- WHAT YOU NEED TO DO
Pick out each line in these entries that contains the string "searchChanged".

- RECORDS FOR THE EXERCISE
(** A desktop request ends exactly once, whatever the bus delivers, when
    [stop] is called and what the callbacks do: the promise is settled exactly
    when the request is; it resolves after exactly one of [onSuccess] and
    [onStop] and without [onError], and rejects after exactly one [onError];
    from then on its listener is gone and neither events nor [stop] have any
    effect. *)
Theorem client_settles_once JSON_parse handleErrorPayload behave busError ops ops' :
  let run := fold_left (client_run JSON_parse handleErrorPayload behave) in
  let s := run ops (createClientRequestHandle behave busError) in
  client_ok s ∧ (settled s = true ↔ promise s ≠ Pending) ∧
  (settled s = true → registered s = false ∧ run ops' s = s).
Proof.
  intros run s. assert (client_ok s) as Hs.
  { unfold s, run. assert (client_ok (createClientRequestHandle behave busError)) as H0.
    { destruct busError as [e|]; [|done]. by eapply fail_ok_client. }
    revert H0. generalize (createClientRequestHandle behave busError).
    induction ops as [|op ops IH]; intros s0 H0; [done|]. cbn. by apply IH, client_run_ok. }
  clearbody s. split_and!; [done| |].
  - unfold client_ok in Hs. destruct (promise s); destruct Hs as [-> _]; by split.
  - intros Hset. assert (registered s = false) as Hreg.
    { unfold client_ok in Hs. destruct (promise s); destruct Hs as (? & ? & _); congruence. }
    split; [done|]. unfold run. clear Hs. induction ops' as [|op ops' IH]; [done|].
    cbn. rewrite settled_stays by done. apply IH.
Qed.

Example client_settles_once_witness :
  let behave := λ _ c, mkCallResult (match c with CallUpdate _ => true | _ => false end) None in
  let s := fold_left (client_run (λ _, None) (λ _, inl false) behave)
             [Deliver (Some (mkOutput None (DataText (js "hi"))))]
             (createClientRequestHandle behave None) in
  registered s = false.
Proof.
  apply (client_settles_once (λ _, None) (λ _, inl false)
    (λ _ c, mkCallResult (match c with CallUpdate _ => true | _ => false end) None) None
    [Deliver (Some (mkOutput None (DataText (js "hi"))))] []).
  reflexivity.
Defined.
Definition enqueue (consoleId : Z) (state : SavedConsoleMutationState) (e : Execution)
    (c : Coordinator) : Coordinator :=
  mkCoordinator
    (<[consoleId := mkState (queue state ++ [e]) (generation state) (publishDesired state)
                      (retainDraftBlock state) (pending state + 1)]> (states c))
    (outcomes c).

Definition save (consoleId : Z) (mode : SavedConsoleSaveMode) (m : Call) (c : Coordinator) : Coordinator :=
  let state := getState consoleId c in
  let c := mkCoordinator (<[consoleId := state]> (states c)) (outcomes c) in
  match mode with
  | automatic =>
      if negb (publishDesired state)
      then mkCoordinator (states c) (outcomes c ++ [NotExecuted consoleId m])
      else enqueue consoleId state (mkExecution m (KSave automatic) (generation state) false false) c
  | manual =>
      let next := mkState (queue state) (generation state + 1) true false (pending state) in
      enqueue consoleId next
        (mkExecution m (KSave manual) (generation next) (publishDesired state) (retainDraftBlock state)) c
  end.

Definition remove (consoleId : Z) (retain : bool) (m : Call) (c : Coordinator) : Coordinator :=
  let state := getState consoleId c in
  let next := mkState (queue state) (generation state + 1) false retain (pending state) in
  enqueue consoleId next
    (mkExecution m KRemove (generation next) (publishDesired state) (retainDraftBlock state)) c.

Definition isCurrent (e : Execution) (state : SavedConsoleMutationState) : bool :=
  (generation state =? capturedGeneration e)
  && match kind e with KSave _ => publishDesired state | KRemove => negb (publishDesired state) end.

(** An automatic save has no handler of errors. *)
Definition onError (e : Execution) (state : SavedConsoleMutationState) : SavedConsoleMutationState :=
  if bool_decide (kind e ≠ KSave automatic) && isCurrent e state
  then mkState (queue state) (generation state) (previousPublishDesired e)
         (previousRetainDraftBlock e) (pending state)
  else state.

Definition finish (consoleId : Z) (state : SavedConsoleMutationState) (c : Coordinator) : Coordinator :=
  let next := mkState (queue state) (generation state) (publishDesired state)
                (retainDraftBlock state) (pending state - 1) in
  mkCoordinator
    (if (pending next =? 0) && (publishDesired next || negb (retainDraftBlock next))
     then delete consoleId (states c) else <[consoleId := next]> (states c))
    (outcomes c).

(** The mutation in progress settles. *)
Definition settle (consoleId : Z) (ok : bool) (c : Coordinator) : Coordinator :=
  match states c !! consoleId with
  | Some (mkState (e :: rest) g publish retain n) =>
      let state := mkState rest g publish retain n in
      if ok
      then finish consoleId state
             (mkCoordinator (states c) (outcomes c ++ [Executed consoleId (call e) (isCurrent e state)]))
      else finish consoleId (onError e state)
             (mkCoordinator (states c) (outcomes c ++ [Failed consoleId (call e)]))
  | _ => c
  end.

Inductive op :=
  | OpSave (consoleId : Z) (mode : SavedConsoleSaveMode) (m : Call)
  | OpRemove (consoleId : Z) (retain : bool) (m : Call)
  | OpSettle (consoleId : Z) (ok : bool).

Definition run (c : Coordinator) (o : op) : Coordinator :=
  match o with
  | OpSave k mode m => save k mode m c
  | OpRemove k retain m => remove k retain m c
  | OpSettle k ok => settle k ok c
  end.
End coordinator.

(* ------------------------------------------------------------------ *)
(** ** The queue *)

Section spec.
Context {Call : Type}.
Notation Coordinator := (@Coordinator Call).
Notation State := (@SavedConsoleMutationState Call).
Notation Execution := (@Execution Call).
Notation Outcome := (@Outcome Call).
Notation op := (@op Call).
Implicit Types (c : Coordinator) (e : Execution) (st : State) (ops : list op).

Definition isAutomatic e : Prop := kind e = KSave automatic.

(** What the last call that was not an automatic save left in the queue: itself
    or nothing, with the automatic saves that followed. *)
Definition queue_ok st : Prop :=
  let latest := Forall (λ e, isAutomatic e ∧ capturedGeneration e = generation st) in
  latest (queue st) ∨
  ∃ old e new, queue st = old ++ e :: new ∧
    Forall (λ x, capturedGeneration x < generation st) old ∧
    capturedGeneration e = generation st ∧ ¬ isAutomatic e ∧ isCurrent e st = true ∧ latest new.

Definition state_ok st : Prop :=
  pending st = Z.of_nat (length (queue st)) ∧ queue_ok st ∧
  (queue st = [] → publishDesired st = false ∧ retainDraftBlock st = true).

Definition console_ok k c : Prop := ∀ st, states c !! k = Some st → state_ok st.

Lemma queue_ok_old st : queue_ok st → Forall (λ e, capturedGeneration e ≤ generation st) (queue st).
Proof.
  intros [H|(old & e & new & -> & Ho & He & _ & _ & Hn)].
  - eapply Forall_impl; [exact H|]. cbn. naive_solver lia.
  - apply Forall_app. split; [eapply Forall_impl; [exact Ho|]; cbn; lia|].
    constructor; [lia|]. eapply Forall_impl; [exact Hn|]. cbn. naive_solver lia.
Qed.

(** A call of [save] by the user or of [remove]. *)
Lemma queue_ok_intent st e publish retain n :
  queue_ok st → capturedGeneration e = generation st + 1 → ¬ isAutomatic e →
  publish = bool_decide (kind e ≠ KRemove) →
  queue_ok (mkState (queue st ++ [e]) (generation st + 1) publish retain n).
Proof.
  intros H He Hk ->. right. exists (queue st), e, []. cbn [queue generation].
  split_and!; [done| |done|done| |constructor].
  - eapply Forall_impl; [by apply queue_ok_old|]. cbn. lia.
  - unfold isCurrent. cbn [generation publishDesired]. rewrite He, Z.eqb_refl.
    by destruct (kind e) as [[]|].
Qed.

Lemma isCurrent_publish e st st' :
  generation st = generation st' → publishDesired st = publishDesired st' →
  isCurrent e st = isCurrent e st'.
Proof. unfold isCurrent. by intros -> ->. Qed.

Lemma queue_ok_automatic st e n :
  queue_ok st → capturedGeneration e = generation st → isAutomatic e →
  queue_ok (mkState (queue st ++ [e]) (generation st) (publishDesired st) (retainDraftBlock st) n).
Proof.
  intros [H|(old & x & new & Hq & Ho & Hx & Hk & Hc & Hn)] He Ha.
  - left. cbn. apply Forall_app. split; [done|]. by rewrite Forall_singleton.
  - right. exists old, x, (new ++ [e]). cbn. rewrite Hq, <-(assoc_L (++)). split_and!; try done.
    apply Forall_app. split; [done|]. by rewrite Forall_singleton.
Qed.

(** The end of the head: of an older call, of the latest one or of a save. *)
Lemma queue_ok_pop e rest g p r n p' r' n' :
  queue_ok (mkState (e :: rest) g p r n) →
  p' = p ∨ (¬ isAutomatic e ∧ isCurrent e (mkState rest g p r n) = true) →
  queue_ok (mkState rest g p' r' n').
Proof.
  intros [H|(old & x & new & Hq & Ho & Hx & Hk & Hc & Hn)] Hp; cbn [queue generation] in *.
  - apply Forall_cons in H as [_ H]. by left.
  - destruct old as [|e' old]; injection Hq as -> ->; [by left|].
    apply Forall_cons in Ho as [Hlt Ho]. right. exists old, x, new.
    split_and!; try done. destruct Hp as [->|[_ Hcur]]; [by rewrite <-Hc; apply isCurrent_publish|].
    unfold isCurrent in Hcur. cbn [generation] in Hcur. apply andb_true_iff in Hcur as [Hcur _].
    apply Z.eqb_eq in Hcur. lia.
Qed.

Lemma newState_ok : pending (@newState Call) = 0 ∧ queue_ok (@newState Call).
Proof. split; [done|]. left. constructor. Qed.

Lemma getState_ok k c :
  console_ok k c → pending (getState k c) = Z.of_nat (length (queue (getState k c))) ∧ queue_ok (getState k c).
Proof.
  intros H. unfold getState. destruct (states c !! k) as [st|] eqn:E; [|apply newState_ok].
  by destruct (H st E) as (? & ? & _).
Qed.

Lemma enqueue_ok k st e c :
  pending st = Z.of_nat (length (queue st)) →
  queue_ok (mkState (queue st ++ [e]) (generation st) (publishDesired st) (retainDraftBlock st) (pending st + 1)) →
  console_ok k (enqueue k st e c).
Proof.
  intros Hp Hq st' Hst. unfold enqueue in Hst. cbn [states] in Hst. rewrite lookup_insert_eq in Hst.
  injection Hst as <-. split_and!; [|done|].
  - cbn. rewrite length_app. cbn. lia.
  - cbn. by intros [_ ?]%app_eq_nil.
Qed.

...

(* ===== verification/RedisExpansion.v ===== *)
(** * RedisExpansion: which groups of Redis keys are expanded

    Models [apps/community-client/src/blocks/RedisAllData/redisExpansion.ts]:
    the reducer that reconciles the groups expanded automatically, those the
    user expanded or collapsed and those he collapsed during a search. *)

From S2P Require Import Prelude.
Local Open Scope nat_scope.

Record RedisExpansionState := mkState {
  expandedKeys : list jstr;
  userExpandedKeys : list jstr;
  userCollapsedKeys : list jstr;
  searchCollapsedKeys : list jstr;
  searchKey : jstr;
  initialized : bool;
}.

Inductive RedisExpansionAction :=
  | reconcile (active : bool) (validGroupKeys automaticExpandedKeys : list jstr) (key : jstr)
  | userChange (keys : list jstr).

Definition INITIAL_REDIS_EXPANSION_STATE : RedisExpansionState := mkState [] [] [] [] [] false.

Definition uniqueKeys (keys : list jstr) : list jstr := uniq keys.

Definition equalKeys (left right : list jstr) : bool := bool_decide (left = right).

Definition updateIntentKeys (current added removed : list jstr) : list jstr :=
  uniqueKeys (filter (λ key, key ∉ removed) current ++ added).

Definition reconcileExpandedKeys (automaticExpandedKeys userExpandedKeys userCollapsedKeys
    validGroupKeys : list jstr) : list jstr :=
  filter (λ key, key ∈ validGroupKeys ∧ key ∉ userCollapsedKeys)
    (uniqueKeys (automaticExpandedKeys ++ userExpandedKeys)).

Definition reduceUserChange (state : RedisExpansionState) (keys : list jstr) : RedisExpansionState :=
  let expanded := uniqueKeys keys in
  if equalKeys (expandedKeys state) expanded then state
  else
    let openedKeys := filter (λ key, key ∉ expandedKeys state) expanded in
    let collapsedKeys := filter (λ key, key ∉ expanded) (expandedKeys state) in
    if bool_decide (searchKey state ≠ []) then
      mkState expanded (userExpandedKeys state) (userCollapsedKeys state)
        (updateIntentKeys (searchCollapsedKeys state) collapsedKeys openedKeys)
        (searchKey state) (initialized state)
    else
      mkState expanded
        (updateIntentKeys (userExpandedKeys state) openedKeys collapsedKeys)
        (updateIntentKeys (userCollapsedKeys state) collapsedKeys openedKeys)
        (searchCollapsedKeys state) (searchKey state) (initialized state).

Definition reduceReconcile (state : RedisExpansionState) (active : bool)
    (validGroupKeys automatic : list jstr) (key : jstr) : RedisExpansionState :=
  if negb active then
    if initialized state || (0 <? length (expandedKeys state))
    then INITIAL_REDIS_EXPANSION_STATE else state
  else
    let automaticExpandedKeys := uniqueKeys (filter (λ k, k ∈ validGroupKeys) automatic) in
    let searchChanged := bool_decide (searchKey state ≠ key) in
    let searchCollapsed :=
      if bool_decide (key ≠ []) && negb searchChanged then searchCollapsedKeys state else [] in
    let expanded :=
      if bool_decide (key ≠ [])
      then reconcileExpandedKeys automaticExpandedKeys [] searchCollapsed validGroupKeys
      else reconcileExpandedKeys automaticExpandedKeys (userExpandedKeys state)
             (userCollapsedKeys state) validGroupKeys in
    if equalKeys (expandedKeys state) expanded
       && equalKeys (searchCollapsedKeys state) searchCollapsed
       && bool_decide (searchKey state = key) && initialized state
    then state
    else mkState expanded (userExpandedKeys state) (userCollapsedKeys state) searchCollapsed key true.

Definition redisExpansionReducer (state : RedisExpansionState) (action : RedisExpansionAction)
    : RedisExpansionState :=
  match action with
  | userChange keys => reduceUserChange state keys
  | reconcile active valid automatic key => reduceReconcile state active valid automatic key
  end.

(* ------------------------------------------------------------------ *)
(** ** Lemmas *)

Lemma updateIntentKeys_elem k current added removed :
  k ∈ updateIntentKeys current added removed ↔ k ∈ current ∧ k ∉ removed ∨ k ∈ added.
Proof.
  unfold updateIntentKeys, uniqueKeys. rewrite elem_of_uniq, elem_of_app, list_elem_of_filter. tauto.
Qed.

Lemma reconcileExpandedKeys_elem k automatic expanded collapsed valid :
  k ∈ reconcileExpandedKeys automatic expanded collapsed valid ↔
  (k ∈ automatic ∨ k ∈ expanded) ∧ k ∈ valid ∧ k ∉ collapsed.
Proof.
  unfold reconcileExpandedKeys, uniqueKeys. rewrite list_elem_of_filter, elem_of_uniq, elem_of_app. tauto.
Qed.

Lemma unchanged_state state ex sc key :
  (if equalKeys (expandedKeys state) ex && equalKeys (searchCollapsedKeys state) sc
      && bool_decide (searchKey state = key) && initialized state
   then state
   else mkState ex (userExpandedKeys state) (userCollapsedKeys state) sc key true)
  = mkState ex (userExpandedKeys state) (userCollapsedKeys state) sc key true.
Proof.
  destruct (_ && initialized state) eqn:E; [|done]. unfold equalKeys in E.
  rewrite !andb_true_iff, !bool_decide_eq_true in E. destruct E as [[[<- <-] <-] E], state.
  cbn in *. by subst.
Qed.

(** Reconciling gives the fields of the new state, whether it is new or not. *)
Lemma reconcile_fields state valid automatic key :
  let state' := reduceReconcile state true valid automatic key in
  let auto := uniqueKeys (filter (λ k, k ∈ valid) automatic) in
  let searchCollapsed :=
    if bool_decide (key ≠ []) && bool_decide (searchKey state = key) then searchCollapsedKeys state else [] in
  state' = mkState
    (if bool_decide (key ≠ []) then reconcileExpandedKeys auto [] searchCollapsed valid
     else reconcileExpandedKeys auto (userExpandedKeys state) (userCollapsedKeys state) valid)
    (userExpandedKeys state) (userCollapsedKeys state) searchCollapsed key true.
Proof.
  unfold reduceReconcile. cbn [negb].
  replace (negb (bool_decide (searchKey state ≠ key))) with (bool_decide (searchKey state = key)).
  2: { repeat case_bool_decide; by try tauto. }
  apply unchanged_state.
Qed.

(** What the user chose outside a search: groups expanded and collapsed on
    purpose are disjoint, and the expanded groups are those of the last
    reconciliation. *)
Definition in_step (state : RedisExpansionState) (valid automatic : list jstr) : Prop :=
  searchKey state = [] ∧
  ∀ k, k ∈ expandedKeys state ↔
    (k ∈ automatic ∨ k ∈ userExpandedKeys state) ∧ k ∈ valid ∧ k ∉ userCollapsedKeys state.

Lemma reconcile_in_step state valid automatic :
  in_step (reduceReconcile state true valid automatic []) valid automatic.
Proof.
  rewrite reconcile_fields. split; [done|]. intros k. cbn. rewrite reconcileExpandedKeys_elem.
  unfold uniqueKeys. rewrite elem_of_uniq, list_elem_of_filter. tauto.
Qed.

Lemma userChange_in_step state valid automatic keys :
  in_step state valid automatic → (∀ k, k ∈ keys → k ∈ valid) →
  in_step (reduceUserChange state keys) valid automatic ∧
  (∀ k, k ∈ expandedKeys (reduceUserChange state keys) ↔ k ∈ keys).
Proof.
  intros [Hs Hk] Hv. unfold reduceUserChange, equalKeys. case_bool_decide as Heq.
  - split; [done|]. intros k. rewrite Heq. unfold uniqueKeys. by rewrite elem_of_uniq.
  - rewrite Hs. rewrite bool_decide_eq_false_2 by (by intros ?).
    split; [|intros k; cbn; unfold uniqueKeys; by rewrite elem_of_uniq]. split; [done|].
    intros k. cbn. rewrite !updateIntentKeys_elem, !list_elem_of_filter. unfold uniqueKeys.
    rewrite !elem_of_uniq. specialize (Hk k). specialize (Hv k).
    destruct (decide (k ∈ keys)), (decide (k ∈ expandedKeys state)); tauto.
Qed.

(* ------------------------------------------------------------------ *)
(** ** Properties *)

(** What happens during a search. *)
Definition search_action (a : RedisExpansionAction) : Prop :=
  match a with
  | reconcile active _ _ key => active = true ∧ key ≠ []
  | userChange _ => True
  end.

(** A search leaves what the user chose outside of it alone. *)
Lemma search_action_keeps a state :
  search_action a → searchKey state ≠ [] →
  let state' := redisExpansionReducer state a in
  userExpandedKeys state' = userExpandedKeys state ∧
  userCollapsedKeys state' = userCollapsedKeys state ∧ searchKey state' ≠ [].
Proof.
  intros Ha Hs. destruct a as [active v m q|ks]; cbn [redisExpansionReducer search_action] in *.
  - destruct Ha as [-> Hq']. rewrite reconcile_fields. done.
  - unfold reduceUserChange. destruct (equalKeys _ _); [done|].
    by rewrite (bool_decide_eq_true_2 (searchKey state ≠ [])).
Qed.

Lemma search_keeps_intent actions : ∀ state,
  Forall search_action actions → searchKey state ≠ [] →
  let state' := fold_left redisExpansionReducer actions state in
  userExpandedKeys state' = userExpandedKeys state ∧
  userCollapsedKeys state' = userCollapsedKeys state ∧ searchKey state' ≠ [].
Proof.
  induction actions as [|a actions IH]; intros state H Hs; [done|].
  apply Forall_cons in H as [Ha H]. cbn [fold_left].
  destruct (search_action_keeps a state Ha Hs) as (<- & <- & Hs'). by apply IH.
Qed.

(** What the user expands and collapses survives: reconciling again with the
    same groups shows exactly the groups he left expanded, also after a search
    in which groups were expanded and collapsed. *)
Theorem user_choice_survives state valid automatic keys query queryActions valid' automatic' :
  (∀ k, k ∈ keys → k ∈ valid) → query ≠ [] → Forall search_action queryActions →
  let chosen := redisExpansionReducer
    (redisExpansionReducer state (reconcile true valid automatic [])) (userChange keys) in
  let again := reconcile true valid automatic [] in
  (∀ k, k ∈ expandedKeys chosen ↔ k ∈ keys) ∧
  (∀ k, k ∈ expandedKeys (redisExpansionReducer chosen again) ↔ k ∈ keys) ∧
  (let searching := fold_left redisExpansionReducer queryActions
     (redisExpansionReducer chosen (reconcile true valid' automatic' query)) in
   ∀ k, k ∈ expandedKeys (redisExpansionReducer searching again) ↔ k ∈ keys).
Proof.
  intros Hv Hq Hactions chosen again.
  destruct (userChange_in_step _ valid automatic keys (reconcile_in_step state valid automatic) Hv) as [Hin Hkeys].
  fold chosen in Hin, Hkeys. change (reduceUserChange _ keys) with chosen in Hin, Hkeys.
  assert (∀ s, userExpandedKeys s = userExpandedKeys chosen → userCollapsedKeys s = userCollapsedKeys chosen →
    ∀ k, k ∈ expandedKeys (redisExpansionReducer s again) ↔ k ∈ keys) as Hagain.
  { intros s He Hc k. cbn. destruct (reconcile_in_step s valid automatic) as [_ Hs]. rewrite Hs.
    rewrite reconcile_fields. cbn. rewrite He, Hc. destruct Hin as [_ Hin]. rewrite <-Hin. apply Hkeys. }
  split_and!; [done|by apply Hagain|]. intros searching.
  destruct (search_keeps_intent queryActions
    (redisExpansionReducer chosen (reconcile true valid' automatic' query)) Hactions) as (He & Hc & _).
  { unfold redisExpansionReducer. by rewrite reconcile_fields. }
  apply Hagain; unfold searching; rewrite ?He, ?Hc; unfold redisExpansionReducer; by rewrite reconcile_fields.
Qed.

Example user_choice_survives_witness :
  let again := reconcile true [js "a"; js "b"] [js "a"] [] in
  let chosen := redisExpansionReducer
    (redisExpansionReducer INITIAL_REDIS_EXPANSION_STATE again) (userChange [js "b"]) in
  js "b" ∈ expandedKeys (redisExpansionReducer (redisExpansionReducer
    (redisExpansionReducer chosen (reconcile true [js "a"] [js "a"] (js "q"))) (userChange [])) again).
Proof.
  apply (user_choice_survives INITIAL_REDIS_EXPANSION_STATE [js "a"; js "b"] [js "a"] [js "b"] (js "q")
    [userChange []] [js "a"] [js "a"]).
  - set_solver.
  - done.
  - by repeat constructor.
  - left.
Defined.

- RESPONSE BELOW
    let searchChanged := bool_decide (searchKey state ≠ key) in
      if bool_decide (key ≠ []) && negb searchChanged then searchCollapsedKeys state else [] in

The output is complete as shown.